━━ EXTRACTED INFORMATION ━━

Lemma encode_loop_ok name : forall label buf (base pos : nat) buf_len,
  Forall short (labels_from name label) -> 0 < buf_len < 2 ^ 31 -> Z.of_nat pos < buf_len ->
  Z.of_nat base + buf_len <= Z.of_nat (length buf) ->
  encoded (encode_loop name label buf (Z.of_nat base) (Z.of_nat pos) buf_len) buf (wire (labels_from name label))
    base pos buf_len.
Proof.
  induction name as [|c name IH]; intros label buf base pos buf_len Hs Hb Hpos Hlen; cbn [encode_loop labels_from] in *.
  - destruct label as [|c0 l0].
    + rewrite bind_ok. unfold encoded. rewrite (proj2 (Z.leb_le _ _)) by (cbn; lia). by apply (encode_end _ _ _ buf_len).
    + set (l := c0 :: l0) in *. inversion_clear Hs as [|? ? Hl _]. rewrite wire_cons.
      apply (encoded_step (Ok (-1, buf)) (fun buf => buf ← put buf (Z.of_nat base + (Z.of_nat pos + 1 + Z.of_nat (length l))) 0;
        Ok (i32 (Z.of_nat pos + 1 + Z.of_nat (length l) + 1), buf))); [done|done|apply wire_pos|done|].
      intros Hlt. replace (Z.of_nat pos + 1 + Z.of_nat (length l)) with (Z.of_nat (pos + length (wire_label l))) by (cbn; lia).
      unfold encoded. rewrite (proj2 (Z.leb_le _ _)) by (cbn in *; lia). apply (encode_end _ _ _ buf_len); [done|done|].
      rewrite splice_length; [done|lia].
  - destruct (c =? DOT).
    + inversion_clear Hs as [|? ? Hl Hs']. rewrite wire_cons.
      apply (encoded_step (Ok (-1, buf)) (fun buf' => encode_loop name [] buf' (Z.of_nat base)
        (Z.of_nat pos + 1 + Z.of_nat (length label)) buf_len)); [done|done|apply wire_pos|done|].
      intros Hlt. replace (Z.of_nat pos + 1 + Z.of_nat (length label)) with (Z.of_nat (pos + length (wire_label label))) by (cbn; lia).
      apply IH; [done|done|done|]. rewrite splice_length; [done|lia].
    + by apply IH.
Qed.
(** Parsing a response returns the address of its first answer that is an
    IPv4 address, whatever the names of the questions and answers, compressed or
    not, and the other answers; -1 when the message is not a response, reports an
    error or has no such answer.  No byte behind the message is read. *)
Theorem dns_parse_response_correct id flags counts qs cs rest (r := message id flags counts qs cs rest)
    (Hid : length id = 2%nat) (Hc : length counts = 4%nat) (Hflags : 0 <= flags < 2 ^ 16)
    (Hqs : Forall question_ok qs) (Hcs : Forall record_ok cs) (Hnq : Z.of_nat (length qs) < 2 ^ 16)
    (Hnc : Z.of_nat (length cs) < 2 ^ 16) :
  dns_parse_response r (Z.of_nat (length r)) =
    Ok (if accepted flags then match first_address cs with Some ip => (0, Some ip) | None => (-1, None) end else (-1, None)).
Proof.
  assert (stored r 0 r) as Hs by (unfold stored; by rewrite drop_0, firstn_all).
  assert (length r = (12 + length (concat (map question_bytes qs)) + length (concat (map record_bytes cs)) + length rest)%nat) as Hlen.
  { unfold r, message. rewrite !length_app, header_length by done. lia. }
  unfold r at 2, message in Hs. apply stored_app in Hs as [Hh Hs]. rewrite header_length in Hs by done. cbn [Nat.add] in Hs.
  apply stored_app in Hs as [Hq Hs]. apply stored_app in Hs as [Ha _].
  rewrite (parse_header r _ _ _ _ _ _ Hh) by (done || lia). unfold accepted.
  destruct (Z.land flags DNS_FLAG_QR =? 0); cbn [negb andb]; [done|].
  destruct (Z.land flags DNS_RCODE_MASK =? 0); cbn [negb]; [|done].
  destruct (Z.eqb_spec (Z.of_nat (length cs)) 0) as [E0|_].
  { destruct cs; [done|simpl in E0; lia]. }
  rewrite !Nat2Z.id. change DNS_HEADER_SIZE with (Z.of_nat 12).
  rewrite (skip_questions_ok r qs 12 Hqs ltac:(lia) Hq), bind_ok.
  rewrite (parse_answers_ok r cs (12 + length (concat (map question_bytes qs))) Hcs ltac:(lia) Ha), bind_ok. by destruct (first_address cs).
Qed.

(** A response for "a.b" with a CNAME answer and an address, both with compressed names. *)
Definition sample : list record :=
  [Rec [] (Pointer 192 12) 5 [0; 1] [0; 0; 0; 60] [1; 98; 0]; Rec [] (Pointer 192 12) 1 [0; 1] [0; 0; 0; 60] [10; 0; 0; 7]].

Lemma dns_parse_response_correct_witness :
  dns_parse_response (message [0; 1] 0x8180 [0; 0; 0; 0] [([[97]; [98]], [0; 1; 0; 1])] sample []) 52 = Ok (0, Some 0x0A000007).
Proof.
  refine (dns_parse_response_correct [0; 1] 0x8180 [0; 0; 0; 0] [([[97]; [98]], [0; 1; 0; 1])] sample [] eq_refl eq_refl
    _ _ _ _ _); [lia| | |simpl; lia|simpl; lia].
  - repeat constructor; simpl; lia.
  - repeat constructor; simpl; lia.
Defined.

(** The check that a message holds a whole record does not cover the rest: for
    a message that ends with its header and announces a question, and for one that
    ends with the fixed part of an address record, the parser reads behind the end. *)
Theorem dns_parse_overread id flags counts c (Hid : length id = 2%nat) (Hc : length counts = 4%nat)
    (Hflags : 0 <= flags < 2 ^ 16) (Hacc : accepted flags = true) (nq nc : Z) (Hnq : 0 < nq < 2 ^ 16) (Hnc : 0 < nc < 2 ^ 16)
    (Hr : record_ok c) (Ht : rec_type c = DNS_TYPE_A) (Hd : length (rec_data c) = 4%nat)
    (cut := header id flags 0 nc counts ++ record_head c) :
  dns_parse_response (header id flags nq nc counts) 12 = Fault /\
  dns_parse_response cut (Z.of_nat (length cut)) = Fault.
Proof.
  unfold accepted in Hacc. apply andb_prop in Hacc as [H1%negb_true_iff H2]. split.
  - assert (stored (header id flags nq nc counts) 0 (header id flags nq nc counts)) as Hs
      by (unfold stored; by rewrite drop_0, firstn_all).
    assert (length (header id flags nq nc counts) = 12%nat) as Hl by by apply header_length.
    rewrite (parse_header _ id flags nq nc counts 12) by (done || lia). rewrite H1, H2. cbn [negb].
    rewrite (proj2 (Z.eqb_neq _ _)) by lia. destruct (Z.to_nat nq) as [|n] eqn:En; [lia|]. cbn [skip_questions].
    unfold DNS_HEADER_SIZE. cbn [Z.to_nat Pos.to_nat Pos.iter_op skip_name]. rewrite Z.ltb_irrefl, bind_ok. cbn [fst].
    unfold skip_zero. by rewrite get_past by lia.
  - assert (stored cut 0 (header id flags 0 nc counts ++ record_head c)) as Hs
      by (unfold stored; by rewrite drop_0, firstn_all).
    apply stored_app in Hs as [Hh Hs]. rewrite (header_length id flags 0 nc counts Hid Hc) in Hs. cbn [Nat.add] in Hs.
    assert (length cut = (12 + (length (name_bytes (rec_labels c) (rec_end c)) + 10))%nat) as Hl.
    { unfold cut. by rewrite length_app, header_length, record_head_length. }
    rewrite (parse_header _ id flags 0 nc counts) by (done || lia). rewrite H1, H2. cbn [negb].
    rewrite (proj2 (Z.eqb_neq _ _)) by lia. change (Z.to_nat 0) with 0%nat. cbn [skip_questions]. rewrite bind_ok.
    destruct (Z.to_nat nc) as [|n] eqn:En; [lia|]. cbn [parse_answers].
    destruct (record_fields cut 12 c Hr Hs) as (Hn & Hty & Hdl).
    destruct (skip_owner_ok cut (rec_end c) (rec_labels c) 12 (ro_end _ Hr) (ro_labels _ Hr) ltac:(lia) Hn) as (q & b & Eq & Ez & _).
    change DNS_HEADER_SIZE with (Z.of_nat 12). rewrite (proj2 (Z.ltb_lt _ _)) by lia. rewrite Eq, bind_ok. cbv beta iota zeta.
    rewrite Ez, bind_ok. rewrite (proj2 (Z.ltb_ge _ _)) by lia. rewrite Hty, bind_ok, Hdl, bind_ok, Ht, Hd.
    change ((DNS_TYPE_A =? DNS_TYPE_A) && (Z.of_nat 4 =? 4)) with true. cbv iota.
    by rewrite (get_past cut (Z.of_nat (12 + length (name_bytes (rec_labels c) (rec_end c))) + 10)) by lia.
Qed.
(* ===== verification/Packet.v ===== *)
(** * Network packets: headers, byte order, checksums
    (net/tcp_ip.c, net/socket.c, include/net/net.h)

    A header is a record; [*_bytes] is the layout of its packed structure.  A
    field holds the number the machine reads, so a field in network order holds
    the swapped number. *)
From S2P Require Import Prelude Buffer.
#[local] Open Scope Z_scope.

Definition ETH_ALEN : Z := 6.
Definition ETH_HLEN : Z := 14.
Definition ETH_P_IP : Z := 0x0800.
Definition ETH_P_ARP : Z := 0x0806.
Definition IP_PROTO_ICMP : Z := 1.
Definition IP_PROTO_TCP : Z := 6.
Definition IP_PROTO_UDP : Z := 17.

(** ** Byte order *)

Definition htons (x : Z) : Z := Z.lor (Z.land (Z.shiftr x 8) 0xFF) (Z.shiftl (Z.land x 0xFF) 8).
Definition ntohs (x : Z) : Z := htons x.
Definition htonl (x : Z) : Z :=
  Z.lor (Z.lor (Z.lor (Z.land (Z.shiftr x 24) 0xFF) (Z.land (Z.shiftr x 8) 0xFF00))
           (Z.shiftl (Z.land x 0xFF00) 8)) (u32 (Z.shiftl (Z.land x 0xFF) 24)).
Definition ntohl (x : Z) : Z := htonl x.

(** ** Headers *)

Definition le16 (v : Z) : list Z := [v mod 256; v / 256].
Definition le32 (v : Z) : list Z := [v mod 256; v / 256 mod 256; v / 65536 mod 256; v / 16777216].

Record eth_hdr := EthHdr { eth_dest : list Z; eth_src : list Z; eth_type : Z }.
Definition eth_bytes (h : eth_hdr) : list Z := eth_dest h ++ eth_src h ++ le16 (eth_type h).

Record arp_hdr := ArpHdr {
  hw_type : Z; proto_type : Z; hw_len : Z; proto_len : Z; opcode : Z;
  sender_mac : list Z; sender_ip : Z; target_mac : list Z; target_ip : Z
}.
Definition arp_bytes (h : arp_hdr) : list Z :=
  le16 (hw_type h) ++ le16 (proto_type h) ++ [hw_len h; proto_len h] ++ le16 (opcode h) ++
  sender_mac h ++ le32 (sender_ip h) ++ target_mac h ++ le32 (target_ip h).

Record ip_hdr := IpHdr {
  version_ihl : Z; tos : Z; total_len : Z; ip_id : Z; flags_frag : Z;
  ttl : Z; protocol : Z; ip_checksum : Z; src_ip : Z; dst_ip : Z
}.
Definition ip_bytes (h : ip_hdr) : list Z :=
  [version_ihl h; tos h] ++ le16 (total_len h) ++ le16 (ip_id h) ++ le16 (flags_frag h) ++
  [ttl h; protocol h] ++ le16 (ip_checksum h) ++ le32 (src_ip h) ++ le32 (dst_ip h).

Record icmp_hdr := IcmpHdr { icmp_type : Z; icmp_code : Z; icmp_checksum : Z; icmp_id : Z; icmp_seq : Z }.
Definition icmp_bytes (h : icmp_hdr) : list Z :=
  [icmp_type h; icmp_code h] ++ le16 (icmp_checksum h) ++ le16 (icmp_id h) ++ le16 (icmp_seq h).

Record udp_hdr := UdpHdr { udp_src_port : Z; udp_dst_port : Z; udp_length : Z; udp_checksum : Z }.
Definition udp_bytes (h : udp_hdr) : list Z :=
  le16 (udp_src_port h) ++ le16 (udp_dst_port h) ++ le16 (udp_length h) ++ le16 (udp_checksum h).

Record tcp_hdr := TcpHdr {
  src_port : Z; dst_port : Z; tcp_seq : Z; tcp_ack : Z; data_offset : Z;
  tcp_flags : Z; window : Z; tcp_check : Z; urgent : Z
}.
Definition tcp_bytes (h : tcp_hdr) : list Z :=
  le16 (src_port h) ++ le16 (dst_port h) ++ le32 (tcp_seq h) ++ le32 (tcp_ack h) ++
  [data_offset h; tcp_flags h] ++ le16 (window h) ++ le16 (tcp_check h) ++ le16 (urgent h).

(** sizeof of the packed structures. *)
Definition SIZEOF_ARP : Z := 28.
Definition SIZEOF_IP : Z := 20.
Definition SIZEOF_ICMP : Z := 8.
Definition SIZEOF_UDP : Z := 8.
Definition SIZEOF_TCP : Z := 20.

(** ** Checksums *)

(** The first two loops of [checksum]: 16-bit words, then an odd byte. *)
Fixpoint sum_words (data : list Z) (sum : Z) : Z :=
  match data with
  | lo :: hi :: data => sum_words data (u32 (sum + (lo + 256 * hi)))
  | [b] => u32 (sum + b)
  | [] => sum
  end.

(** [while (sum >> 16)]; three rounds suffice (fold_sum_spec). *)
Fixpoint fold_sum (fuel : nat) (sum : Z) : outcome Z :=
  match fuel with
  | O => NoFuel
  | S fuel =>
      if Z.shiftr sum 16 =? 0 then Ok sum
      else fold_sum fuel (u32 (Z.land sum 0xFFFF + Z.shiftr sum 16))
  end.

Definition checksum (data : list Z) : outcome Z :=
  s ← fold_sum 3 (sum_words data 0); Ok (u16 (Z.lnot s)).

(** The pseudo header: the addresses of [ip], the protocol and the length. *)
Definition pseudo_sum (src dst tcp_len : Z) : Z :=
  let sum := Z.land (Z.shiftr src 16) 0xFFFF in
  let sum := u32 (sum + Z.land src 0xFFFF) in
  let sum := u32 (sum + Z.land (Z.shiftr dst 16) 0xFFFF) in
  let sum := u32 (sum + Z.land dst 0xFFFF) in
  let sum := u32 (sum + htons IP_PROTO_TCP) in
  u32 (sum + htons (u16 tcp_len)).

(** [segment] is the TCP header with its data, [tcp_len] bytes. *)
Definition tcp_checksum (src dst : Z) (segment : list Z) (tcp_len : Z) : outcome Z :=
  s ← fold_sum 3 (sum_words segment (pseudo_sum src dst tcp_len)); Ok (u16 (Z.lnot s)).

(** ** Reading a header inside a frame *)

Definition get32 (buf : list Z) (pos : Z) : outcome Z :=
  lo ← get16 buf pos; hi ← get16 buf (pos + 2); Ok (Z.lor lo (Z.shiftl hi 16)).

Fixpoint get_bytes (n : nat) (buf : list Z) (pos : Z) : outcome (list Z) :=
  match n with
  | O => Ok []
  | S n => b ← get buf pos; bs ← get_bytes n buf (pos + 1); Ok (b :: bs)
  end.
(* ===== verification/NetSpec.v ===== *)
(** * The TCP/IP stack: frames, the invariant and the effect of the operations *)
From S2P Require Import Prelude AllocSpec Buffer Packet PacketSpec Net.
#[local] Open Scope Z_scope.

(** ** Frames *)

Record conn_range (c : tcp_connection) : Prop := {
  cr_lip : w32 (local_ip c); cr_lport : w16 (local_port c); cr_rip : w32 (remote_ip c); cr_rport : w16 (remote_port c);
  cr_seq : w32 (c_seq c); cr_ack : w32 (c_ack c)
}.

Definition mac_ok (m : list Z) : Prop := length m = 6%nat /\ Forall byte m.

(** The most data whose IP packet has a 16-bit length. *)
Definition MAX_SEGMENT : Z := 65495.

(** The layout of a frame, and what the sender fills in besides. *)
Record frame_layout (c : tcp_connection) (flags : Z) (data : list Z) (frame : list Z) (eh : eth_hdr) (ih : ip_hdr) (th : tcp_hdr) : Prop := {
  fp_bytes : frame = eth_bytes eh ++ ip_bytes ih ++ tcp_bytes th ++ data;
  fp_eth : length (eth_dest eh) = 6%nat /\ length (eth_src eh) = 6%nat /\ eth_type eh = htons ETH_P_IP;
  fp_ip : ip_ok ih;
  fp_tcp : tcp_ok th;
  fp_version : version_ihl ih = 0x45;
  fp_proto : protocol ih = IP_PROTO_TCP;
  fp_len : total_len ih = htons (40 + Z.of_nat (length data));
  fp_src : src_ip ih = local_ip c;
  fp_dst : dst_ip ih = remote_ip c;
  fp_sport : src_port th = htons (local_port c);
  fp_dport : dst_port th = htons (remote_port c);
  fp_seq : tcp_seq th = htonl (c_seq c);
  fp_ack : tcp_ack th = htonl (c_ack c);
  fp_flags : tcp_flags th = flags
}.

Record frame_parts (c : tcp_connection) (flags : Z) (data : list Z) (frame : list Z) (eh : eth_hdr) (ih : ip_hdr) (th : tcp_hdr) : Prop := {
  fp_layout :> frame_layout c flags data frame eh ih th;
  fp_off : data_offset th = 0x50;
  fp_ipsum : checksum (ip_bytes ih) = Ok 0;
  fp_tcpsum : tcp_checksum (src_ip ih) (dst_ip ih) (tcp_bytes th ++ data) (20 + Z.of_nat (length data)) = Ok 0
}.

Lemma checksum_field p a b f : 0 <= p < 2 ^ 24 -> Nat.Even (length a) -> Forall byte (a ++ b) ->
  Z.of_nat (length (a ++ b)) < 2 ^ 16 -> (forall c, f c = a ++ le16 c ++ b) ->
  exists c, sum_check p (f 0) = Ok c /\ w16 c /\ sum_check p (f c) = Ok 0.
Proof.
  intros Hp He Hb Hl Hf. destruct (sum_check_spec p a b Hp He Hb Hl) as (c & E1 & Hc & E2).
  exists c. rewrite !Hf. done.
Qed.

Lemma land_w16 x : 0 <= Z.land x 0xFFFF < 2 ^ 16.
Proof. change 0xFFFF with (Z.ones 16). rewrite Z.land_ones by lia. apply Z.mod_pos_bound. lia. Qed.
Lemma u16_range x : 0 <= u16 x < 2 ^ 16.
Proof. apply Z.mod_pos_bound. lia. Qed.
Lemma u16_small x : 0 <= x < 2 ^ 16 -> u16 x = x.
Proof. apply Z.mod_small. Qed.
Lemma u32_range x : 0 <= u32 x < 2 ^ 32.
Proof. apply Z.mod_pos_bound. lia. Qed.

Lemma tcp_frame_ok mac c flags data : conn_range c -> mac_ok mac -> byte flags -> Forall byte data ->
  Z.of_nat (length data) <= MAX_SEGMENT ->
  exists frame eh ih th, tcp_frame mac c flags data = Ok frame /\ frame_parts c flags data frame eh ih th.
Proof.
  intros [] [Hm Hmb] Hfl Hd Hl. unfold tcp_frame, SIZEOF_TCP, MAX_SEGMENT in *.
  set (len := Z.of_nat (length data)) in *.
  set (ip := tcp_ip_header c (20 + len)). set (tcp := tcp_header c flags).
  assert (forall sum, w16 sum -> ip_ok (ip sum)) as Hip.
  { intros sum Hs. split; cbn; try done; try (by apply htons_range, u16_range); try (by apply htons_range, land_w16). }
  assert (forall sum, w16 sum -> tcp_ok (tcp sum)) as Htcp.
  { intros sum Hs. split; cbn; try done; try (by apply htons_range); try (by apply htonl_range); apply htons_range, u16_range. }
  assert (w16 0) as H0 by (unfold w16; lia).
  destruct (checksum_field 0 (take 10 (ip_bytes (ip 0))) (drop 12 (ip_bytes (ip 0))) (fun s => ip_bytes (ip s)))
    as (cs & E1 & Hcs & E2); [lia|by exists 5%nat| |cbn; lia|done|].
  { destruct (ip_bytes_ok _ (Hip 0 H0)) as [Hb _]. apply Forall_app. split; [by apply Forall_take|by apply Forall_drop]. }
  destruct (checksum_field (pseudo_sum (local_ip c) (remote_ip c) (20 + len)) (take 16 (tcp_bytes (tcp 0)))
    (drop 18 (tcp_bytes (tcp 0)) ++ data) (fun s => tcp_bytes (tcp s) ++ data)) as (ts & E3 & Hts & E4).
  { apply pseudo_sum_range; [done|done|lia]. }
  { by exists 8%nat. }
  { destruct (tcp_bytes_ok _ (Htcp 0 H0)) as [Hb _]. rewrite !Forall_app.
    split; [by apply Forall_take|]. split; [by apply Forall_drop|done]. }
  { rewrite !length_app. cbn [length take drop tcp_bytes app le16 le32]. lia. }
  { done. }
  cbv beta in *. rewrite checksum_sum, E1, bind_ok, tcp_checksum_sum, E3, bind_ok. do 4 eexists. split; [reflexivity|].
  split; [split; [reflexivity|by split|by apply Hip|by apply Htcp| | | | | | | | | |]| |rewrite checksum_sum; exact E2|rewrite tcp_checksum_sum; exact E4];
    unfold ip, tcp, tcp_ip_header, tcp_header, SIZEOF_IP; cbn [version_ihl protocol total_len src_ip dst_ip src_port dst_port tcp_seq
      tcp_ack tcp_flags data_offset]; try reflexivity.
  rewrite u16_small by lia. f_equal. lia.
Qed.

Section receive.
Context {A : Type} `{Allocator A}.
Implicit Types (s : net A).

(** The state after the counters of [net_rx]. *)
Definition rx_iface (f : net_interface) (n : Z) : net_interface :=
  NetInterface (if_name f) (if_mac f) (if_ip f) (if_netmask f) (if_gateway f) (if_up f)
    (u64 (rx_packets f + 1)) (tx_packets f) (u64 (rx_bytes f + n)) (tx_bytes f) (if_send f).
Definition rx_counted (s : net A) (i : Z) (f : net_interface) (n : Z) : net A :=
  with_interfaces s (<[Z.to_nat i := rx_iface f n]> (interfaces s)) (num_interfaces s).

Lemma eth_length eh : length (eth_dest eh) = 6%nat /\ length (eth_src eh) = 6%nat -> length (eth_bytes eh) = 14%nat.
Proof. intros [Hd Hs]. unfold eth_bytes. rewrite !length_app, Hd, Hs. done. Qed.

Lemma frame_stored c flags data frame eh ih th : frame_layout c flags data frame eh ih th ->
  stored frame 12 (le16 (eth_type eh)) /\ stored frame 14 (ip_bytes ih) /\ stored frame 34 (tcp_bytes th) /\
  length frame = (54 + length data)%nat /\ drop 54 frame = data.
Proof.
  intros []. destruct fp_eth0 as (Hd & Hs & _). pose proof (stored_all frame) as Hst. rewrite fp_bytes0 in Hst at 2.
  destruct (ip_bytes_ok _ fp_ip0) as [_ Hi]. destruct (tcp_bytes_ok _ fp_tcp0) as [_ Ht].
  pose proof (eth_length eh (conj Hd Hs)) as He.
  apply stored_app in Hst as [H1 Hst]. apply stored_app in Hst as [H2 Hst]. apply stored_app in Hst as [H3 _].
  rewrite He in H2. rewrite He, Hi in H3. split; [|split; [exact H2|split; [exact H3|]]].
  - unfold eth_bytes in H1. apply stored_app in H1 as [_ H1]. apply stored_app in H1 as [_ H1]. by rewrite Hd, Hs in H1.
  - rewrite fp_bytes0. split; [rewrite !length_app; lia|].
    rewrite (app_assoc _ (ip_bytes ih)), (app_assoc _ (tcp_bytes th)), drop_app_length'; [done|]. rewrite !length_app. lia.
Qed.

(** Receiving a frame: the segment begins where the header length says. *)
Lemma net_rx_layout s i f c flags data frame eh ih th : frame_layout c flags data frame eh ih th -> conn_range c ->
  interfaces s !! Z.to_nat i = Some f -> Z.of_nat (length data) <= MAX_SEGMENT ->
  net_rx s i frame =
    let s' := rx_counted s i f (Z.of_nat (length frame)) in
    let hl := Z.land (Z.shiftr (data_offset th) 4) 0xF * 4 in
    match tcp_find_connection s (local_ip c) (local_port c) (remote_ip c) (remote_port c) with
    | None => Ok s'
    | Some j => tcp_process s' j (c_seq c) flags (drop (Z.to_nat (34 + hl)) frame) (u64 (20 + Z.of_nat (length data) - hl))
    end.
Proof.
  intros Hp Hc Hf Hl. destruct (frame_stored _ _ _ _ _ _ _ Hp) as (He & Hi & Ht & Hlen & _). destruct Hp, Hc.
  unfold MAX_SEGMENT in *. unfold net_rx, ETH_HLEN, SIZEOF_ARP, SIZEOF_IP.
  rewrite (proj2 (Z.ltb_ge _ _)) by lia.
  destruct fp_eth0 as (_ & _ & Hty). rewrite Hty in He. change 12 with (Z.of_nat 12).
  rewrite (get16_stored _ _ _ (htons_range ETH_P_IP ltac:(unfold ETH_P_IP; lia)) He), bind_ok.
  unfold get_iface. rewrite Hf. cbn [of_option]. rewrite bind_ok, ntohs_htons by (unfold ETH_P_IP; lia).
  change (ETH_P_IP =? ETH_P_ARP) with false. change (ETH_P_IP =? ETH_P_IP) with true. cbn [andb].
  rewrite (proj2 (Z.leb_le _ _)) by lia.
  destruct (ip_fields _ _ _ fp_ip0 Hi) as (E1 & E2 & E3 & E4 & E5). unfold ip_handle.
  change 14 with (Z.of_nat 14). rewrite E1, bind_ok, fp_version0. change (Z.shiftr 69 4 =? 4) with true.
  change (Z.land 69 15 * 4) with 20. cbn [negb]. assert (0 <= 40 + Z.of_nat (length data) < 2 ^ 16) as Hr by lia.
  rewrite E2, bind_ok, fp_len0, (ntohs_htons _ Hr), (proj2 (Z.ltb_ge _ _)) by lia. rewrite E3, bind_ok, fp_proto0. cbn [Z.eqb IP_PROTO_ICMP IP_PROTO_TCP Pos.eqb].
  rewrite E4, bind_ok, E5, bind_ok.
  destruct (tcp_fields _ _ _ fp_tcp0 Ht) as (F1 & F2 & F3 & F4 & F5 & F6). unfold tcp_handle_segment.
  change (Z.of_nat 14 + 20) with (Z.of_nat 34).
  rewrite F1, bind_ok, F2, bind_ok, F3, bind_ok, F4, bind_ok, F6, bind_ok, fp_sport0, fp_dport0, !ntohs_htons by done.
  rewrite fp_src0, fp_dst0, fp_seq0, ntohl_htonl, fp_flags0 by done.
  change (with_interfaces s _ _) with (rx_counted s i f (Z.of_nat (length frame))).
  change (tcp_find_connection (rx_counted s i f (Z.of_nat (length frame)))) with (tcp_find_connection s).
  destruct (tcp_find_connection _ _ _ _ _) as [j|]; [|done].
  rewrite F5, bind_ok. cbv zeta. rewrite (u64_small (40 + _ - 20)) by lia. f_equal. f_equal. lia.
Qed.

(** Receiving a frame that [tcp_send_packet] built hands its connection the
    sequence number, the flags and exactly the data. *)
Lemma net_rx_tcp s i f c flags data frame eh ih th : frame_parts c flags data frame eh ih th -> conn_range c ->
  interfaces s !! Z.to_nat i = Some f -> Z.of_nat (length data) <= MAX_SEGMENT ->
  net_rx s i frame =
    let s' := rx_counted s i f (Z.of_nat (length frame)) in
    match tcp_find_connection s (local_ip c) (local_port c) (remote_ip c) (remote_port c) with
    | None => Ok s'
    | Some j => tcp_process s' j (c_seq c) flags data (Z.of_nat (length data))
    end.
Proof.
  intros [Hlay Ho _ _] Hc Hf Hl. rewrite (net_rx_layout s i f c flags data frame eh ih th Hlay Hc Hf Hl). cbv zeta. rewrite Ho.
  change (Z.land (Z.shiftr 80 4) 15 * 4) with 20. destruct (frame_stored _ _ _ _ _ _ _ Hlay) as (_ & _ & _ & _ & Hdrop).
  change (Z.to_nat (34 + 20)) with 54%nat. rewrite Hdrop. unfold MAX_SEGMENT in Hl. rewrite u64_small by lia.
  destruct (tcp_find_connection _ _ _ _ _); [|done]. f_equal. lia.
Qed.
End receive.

━━━

__YOUR GOAL__
Once the line with "Definition ETH_P_ARP : Z := 0x0806." is found in the records above, print exactly that line and every line after it through the line with "[ttl h; protocol".

__RESPONSE TO THE EXERCISE__
Definition ETH_P_ARP : Z := 0x0806.
Definition IP_PROTO_ICMP : Z := 1.
Definition IP_PROTO_TCP : Z := 6.
Definition IP_PROTO_UDP : Z := 17.

(** ** Byte order *)

Definition htons (x : Z) : Z := Z.lor (Z.land (Z.shiftr x 8) 0xFF) (Z.shiftl (Z.land x 0xFF) 8).
Definition ntohs (x : Z) : Z := htons x.
Definition htonl (x : Z) : Z :=
  Z.lor (Z.lor (Z.lor (Z.land (Z.shiftr x 24) 0xFF) (Z.land (Z.shiftr x 8) 0xFF00))
           (Z.shiftl (Z.land x 0xFF00) 8)) (u32 (Z.shiftl (Z.land x 0xFF) 24)).
Definition ntohl (x : Z) : Z := htonl x.

(** ** Headers *)

Definition le16 (v : Z) : list Z := [v mod 256; v / 256].
Definition le32 (v : Z) : list Z := [v mod 256; v / 256 mod 256; v / 65536 mod 256; v / 16777216].

Record eth_hdr := EthHdr { eth_dest : list Z; eth_src : list Z; eth_type : Z }.
Definition eth_bytes (h : eth_hdr) : list Z := eth_dest h ++ eth_src h ++ le16 (eth_type h).

Record arp_hdr := ArpHdr {
  hw_type : Z; proto_type : Z; hw_len : Z; proto_len : Z; opcode : Z;
  sender_mac : list Z; sender_ip : Z; target_mac : list Z; target_ip : Z
}.
Definition arp_bytes (h : arp_hdr) : list Z :=
  le16 (hw_type h) ++ le16 (proto_type h) ++ [hw_len h; proto_len h] ++ le16 (opcode h) ++
  sender_mac h ++ le32 (sender_ip h) ++ target_mac h ++ le32 (target_ip h).

Record ip_hdr := IpHdr {
  version_ihl : Z; tos : Z; total_len : Z; ip_id : Z; flags_frag : Z;
  ttl : Z; protocol : Z; ip_checksum : Z; src_ip : Z; dst_ip : Z
}.
Definition ip_bytes (h : ip_hdr) : list Z :=
  [version_ihl h; tos h] ++ le16 (total_len h) ++ le16 (ip_id h) ++ le16 (flags_frag h) ++
  [ttl h; protocol h] ++ le16 (ip_checksum h) ++ le32 (src_ip h) ++ le32 (dst_ip h).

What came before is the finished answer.